Cooke's The Hunter is an admirable effort and a hell of a lot of work, but it doesn't succeed on all levels. There are moments where Cooke's monochromatic pallette is somewhat limited in its ability to convey everything that he's trying to do. An early scene between Parker and Lynn plays perfectly, Cooke moves the camera focal point around, dropping outlines around the softness of Lynn's hair without sacrificing the density of black in Parker's suit as well as his shadowed face. The strength of his physical presence is portrayed powerfully even in the small shots, as is Lynn's vulnerability. Later in the book, however, when the same scene is portrayed twice, from two different vantage points of the naked gangster leaping for his gun as Parker comes in through the window, neither of them has the clarity necessary to make the visual aspect of the scene as powerful as we want it to be, nor as powerful as the story needs it to be.

Oddly, the advertising for The Hunter is less monochromatic than the book itself. I saw the promo poster again today at my LCS, and the blacks were highlighted by reds and oranges, and I fully expected that the book itself would change colors as we went along, but no, all i got were the same muddy dark aqua tones mixed with the black. Its not that it doesn't work but its also not what i was expecting given the way that they advertised it.

I've seen Cooke taken to task on another review for not being able to play down his own "cuteness" with his character design and it is true: all the women in the book pretty much come from his own style of the adorable 50's chick, which may be a minor quibble, but it does pull us out of the graphic nature of the road weary Parker making his way across the country to get his revenge. The waitress on the cafe on page 13 is beyond cute, and I'm not sure that it was until later in the book when Parker and Wanda have their conversation that i thought that a female character broke the mold. Wanda, make no mistake is a hottie, but as the conversation progresses and Parker pushes her for information, does her mask slip and we see her other face: the calculating and scheming side. As an "actress", Wanda needs to move from the soft to the hard, and there has to be a coldness as well as an instinct for self preservation that has to show through.

The set pieces are good, and Cooke doesn't hit us over the head with the details to sell the book. If every chair is an Ames chair, then so what, most of us weren't buying funiture in the 1950's. This is a stylized look at 1962, not a literal look. Cooke's storyboard ability to make us understand the action works particularly well at the finale, when another artist might have botched getting us through the chase sequence. the action is clear and storytelling solid, something that has to happen for us to "buy" the ending.
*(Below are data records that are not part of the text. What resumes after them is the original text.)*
(* ===== verification/FrameAlloc.v ===== *)
(** * The physical frame allocator ([memory/frame.rs])

    [Frame] holds the data and operations, state-passing over the allocator
    record and physical memory (the free list is intrusive: a free frame's
    first word is the index of the next free frame). [FrameFacts] relates a
    concrete allocator to an abstract pool of frames. *)

From S2P Require Import Prelude.
From S2P Require Import Fmt.
From S2P Require Import MemMap.
#[local] Open Scope Z_scope.

Module Frame.

Definition FRAME_SIZE : Z := 4096.
Definition FRAME_SHIFT : Z := 12.
Definition MAX_FRAME_INDEX : Z := Z.shiftl 1 (32 - FRAME_SHIFT).
Definition NO_FRAME : Z := U32_MAX.
Definition MAX_REGIONS : nat := Map.MAX_ENTRIES.
Definition MAX_RESERVATIONS : nat := 4.
Definition BIOS_LOW_MEMORY_END : Z := 0x1000.
Definition BOOT_SECTOR_PAGE : Z := 0x7000.
Definition LEGACY_ROM_START : Z := 0xa0000.
Definition LEGACY_ROM_END : Z := 0x100000.

Record Frame := from_index { index : Z }.

#[export] Instance Frame_eq_dec : EqDecision Frame.
Proof. solve_decision. Defined.

Definition containing_address (address : Z) : Frame := from_index (Z.shiftr address FRAME_SHIFT).
Definition start_address (f : Frame) : Z := as_u32 (Z.shiftl (index f) FRAME_SHIFT).
Definition Frame_fmt (f : Frame) : string := Fmt.hex 10 (start_address f).

(** ** Ranges of frames *)

Record FrameRange := mkRange { start : Z; end_ : Z }.

#[export] Instance FrameRange_inhabited : Inhabited FrameRange := populate (mkRange 0 0).

Definition range_EMPTY : FrameRange := mkRange 0 0.

Definition index_floor (address : Z) : Z :=
  Z.min (Z.shiftr address FRAME_SHIFT) MAX_FRAME_INDEX.
Definition index_ceil (address : Z) : Z :=
  index_floor (saturating_add_u64 address (FRAME_SIZE - 1)).

Definition inside (lo hi : Z) : FrameRange :=
  let lo := index_ceil lo in
  let hi := index_floor hi in
  mkRange lo (Z.max hi lo).

Definition covering (lo hi : Z) : FrameRange := mkRange (index_floor lo) (index_ceil hi).

Definition contains (r : FrameRange) (i : Z) : bool := (start r <=? i) && (i <? end_ r).
Definition range_len (r : FrameRange) : nat := Z.to_nat (end_ r - start r).
Definition is_empty (r : FrameRange) : bool := end_ r <=? start r.

(** ** Reservations *)

Record Reservation := mkReservation { range : FrameRange; reason : string }.

Definition reservation_start (r : Reservation) : Z := Z.shiftl (start (range r)) FRAME_SHIFT.
Definition reservation_end (r : Reservation) : Z := Z.shiftl (end_ (range r)) FRAME_SHIFT.
Definition reservation_frames (r : Reservation) : nat := range_len (range r).
Definition Reservation_fmt (r : Reservation) : string :=
  Fmt.hex 10 (reservation_start r) +:+ "-" +:+ Fmt.hex 10 (reservation_end r) +:+ " "
    +:+ Fmt.right 5 (Fmt.dec (Z.of_nat (reservation_frames r))) +:+ " frames  " +:+ reason r.

Inductive FreeError := NotManaged | NeverAllocated | AlreadyFree.

#[export] Instance FreeError_eq_dec : EqDecision FreeError.
Proof. solve_decision. Defined.

Definition FreeError_fmt (e : FreeError) : string :=
  match e with
  | NotManaged => "frame is not managed by the allocator"
  | NeverAllocated => "frame was never allocated"
  | AlreadyFree => "frame is already free (double free)"
  end.

(** ** The allocator *)

Record FrameAllocator := mkAllocator {
  regions : list FrameRange;
  region_count : nat;
  reservations : list Reservation;
  reservation_count : nat;
  cursor_region : nat;
  cursor_frame : Z;
  free_list : Z;
  free_count : nat;
  total : nat;
  in_use : nat
}.

Definition empty : FrameAllocator := {|
  regions := replicate MAX_REGIONS range_EMPTY;
  region_count := 0;
  reservations := replicate MAX_RESERVATIONS (mkReservation range_EMPTY "");
  reservation_count := 0;
  cursor_region := 0;
  cursor_frame := 0;
  free_list := NO_FRAME;
  free_count := 0;
  total := 0;
  in_use := 0
|}.

Definition reserve (a : FrameAllocator) (lo hi : Z) (why : string) : FrameAllocator :=
  if Nat.eqb (reservation_count a) MAX_RESERVATIONS then a
  else {| a with
          reservations :=
            <[reservation_count a := mkReservation (covering lo hi) why]> (reservations a);
          reservation_count := S (reservation_count a) |}.

(** [self.regions[..self.region_count]], [self.reservations[..self.reservation_count]] *)
Definition live_regions (a : FrameAllocator) : list FrameRange :=
  take (region_count a) (regions a).
Definition live_reservations (a : FrameAllocator) : list Reservation :=
  take (reservation_count a) (reservations a).

Definition is_reserved (a : FrameAllocator) (i : Z) : bool :=
  existsb (fun r => contains (range r) i) (live_reservations a).

Definition region_of (a : FrameAllocator) (i : Z) : option nat :=
  position (fun r => contains r i) (live_regions a).

Definition count_allocatable (a : FrameAllocator) : nat :=
  fold_left (fun count region =>
    fold_left (fun count i => if negb (is_reserved a i) then S count else count)
              (range_list (start region) (end_ region)) count)
    (live_regions a) 0%nat.

Definition handed_out (a : FrameAllocator) (i : Z) : bool :=
  match region_of a i with
  | Some region =>
      match Nat.compare region (cursor_region a) with
      | Lt => true
      | Eq => i <? cursor_frame a
      | Gt => false
      end
  | None => false
  end.

(** Physical extent of the kernel image: the linker symbols' addresses. *)
Definition new_reservations (a : FrameAllocator) (kernel_image : Z * Z) : FrameAllocator :=
  let a := reserve a 0 BIOS_LOW_MEMORY_END "IVT, BIOS data area, E820 handoff block" in
  let a := reserve a BOOT_SECTOR_PAGE (BOOT_SECTOR_PAGE + FRAME_SIZE)
             "boot sector image and real-mode stack" in
  let a := reserve a (fst kernel_image) (snd kernel_image) "kernel image, .bss and stack" in
  reserve a LEGACY_ROM_START LEGACY_ROM_END "legacy video memory and BIOS ROM".

(** The loop over the map's usable regions; [break] when the table is full. *)
Fixpoint add_regions (a : FrameAllocator) (rs : list Map.Region) : FrameAllocator :=
  match rs with
  | [] => a
  | r :: rs =>
      if Nat.eqb (region_count a) MAX_REGIONS then a
      else
        let range := inside (Map.base r) (Map.end_ r) in
        if is_empty range then add_regions a rs
        else add_regions {| a with
                            regions := <[region_count a := range]> (regions a);
                            region_count := S (region_count a) |} rs
  end.

Definition new (kernel_image : Z * Z) (map : Map.MemoryMap) : FrameAllocator :=
  let a := new_reservations empty kernel_image in
  let a := add_regions a (List.filter Map.is_usable (Map.regions map)) in
  let a := if Nat.ltb 0 (region_count a)
           then {| a with cursor_frame := start (regions a !!! 0%nat) |} else a in
  {| a with total := count_allocatable a |}.

(** [self.cursor_region += 1] and, if there is such a region, its start. *)
Definition next_region (a : FrameAllocator) : FrameAllocator :=
  let a := {| a with cursor_region := S (cursor_region a) |} in
  if Nat.ltb (cursor_region a) (region_count a)
  then {| a with cursor_frame := start (regions a !!! cursor_region a) |} else a.

(** Address of a frame's first word, where the free list keeps its link. *)
Definition link_of (i : Z) : Z := as_u32 (Z.shiftl i FRAME_SHIFT).

Definition pop_free (a : FrameAllocator) (m : mem) : option (Frame * FrameAllocator) :=
  if free_list a =? NO_FRAME then None
  else
    let i := free_list a in
    Some (from_index i,
          {| a with free_list := m.[link_of i]; free_count := pred (free_count a) |}).

Definition push_free (a : FrameAllocator) (m : mem) (i : Z) : FrameAllocator * mem :=
  ({| a with free_list := i; free_count := S (free_count a) |},
   m.[link_of i <- free_list a]).

(** The body of the [while] loop in [allocate]. *)
Definition bump_step (a : FrameAllocator) : FrameAllocator + FrameAllocator * option Frame :=
  if Nat.ltb (cursor_region a) (region_count a) then
    let region := regions a !!! cursor_region a in
    if end_ region <=? cursor_frame a then inl (next_region a)
    else
      let i := cursor_frame a in
      let a := {| a with cursor_frame := cursor_frame a + 1 |} in
      if is_reserved a i then inl a
      else inr ({| a with in_use := S (in_use a) |}, Some (from_index i))
  else inr (a, None).

(** Iterations that certainly suffice: one per frame and one per region. *)
Definition region_steps (r : FrameRange) : nat := S (range_len r).
Definition loop_fuel (a : FrameAllocator) : nat := S (sum_list (region_steps <$> live_regions a)).

Definition allocate (a : FrameAllocator) (m : mem) : outcome (FrameAllocator * option Frame) :=
  match pop_free a m with
  | Some (frame, a) => Done ({| a with in_use := S (in_use a) |}, Some frame)
  | None => run_loop (loop_fuel a) bump_step a
  end.

(** The body of the [while] loop in [allocate_contiguous]. *)
Definition contiguous_step (count : nat) (a : FrameAllocator)
  : FrameAllocator + FrameAllocator * option Frame :=
  if Nat.ltb (cursor_region a) (region_count a) then
    let region := regions a !!! cursor_region a in
    if end_ region <=? cursor_frame a then inl (next_region a)
    else if is_reserved a (cursor_frame a) then inl {| a with cursor_frame := cursor_frame a + 1 |}
    else
      let first := cursor_frame a in
      if end_ region <? saturating_add_u32 first (Z.of_nat count) then inl (next_region a)
      else
        match List.find (is_reserved a) (range_list first (first + Z.of_nat count)) with
        | Some reserved => inl {| a with cursor_frame := reserved + 1 |}
        | None =>
            inr ({| a with cursor_frame := first + Z.of_nat count;
                           in_use := (in_use a + count)%nat |},
                 Some (from_index first))
        end
  else inr (a, None).

Definition allocate_contiguous (a : FrameAllocator) (count : nat)
  : outcome (FrameAllocator * option Frame) :=
  if Nat.eqb count 0 then Done (a, None)
  else run_loop (loop_fuel a) (contiguous_step count) a.

(** Walks the free list, at most [fuel] (= [free_count]) links. *)
Fixpoint on_free_list_walk (fuel : nat) (m : mem) (current i : Z) : bool :=
  match fuel with
  | O => false
  | S fuel =>
      if current =? NO_FRAME then false
      else if current =? i then true
      else on_free_list_walk fuel m (m.[link_of current]) i
  end.

Definition on_free_list (a : FrameAllocator) (m : mem) (i : Z) : bool :=
  on_free_list_walk (free_count a) m (free_list a) i.

Definition free (a : FrameAllocator) (m : mem) (frame : Frame)
  : FrameAllocator * mem * (unit + FreeError) :=
  let i := index frame in
  if bool_decide (region_of a i = None) || is_reserved a i then (a, m, inr NotManaged)
  else if negb (handed_out a i) then (a, m, inr NeverAllocated)
  else if on_free_list a m i then (a, m, inr AlreadyFree)
  else
    let '(a, m) := push_free a m i in
    ({| a with in_use := pred (in_use a) |}, m, inl tt).

(** ** Reports *)

Record Report := mkReport {
  r_total : nat;
  r_in_use : nat;
  r_regions : nat;
  r_reservations_buf : list Reservation;
  r_reservation_count : nat
}.

Definition report (a : FrameAllocator) : Report :=
  mkReport (total a) (in_use a) (region_count a) (reservations a) (reservation_count a).

Definition total_bytes (r : Report) : Z := Z.of_nat (r_total r) * FRAME_SIZE.
Definition r_reservations (r : Report) : list Reservation :=
  take (r_reservation_count r) (r_reservations_buf r).

Definition Report_fmt (r : Report) : string :=
  if Nat.eqb (r_total r) 0
  then "Frames: NO ALLOCATABLE MEMORY (no usable region survived the reservations)"
  else "Frames: " +:+ Fmt.dec (Z.of_nat (r_total r)) +:+ " x 4 KiB allocatable ("
         +:+ Fmt.dec (total_bytes r / (1024 * 1024)) +:+ " MiB) over "
         +:+ Fmt.dec (Z.of_nat (r_regions r)) +:+ " regions, "
         +:+ Fmt.dec (Z.of_nat (r_in_use r)) +:+ " in use".

(** [frame::init]: the static allocator is replaced wholesale. *)
Definition init (kernel_image : Z * Z) (map : Map.MemoryMap) : FrameAllocator * Report :=
  let a := new kernel_image map in (a, report a).

End Frame.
I find the decision to drop the panel borders through the entire book interesting, just as i was reading some of Bryan Hitch's FF issues, where he does the same thing. As a formalist gesture, I'm not sure that bleeding every panel out into a loose gutter works, just as i'm not sure that you need to heavily border each panel as well. Scott McCloud must be licking his chops to put together another first person essay on the merits of borderless comics. There are moments where I want the eye to not be able to flow into the negative space between the panel, even with how careful Cooke has been with creating a lack of bad tangents through out the entire book. I think that I would want to limit the movement with the borders and bleed off others. (The short subway scene inthe book reminded me of Eisner's subway into to an old Spirit story, with the panel's being jostled back and forth like an out of control "E" train. The openness of the layouts always bothered me, as I was always terribly conscious of the ceiling, the closeness of the wall, the limits of my vision on a subway car. Anytime i draw a subway, i show the ceiling.)

Is it perfect? No. Does Cooke's version of The Hunter kick some butt? yeah, its a solid read. In trying to hit the ball out of the park, however, I think that it falls a little short, but its a hell of a lot of work, and i'll be right there to pick up the next one next year when they release it. For now, it goes on the shelf next to Steranko's Chandler and my Black Lizard crime reissues of The Thin Man and The Long Goodbye.